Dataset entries
-*-

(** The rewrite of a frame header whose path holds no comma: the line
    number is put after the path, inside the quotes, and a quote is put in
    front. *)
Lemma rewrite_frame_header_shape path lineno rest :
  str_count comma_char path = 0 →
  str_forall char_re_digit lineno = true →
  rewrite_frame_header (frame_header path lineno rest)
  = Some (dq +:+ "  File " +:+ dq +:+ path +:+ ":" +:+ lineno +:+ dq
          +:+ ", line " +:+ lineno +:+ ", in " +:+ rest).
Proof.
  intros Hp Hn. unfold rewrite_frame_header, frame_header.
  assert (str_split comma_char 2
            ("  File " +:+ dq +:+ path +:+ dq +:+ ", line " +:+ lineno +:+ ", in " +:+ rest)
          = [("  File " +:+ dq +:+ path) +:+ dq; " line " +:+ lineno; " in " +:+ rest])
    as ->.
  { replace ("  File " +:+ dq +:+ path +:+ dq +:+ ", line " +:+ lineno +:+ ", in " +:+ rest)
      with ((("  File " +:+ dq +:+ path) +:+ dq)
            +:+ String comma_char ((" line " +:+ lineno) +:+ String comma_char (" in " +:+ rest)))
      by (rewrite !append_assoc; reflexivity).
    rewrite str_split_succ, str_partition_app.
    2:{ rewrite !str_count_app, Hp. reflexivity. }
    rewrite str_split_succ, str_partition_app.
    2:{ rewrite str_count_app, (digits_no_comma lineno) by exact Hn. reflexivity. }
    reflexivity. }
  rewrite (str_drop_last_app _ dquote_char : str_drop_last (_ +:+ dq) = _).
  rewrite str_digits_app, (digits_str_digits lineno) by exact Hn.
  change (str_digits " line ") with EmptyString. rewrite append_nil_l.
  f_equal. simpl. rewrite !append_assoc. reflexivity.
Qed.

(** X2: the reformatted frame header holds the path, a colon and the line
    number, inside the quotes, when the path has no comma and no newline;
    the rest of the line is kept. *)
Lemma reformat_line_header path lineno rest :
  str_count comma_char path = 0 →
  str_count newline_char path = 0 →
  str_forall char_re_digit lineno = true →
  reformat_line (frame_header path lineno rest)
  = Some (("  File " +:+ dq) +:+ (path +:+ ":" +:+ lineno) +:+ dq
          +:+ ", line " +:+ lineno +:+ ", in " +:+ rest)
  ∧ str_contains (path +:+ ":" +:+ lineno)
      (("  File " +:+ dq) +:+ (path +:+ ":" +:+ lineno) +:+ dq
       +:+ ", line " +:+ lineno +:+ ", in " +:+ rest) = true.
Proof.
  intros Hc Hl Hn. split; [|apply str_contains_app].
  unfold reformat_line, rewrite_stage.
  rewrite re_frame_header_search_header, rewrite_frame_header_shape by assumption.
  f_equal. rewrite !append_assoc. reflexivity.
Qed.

-*-

Copy down every record, keeping each one exact.

## RESPONSE BELOW:
(** The rewrite of a frame header whose path holds no comma: the line
    number is put after the path, inside the quotes, and a quote is put in
    front. *)
Lemma rewrite_frame_header_shape path lineno rest :
  str_count comma_char path = 0 →
  str_forall char_re_digit lineno = true →
  rewrite_frame_header (frame_header path lineno rest)
  = Some (dq +:+ "  File " +:+ dq +:+ path +:+ ":" +:+ lineno +:+ dq
          +:+ ", line " +:+ lineno +:+ ", in " +:+ rest).
Proof.
  intros Hp Hn. unfold rewrite_frame_header, frame_header.
  assert (str_split comma_char 2
            ("  File " +:+ dq +:+ path +:+ dq +:+ ", line " +:+ lineno +:+ ", in " +:+ rest)
          = [("  File " +:+ dq +:+ path) +:+ dq; " line " +:+ lineno; " in " +:+ rest])
    as ->.
  { replace ("  File " +:+ dq +:+ path +:+ dq +:+ ", line " +:+ lineno +:+ ", in " +:+ rest)
      with ((("  File " +:+ dq +:+ path) +:+ dq)
            +:+ String comma_char ((" line " +:+ lineno) +:+ String comma_char (" in " +:+ rest)))
      by (rewrite !append_assoc; reflexivity).
    rewrite str_split_succ, str_partition_app.
    2:{ rewrite !str_count_app, Hp. reflexivity. }
    rewrite str_split_succ, str_partition_app.
    2:{ rewrite str_count_app, (digits_no_comma lineno) by exact Hn. reflexivity. }
    reflexivity. }
  rewrite (str_drop_last_app _ dquote_char : str_drop_last (_ +:+ dq) = _).
  rewrite str_digits_app, (digits_str_digits lineno) by exact Hn.
  change (str_digits " line ") with EmptyString. rewrite append_nil_l.
  f_equal. simpl. rewrite !append_assoc. reflexivity.
Qed.

(** X2: the reformatted frame header holds the path, a colon and the line
    number, inside the quotes, when the path has no comma and no newline;
    the rest of the line is kept. *)
Lemma reformat_line_header path lineno rest :
  str_count comma_char path = 0 →
  str_count newline_char path = 0 →
  str_forall char_re_digit lineno = true →
  reformat_line (frame_header path lineno rest)
  = Some (("  File " +:+ dq) +:+ (path +:+ ":" +:+ lineno) +:+ dq
          +:+ ", line " +:+ lineno +:+ ", in " +:+ rest)
  ∧ str_contains (path +:+ ":" +:+ lineno)
      (("  File " +:+ dq) +:+ (path +:+ ":" +:+ lineno) +:+ dq
       +:+ ", line " +:+ lineno +:+ ", in " +:+ rest) = true.
Proof.
  intros Hc Hl Hn. split; [|apply str_contains_app].
  unfold reformat_line, rewrite_stage.
  rewrite re_frame_header_search_header, rewrite_frame_header_shape by assumption.
  f_equal. rewrite !append_assoc. reflexivity.
Qed.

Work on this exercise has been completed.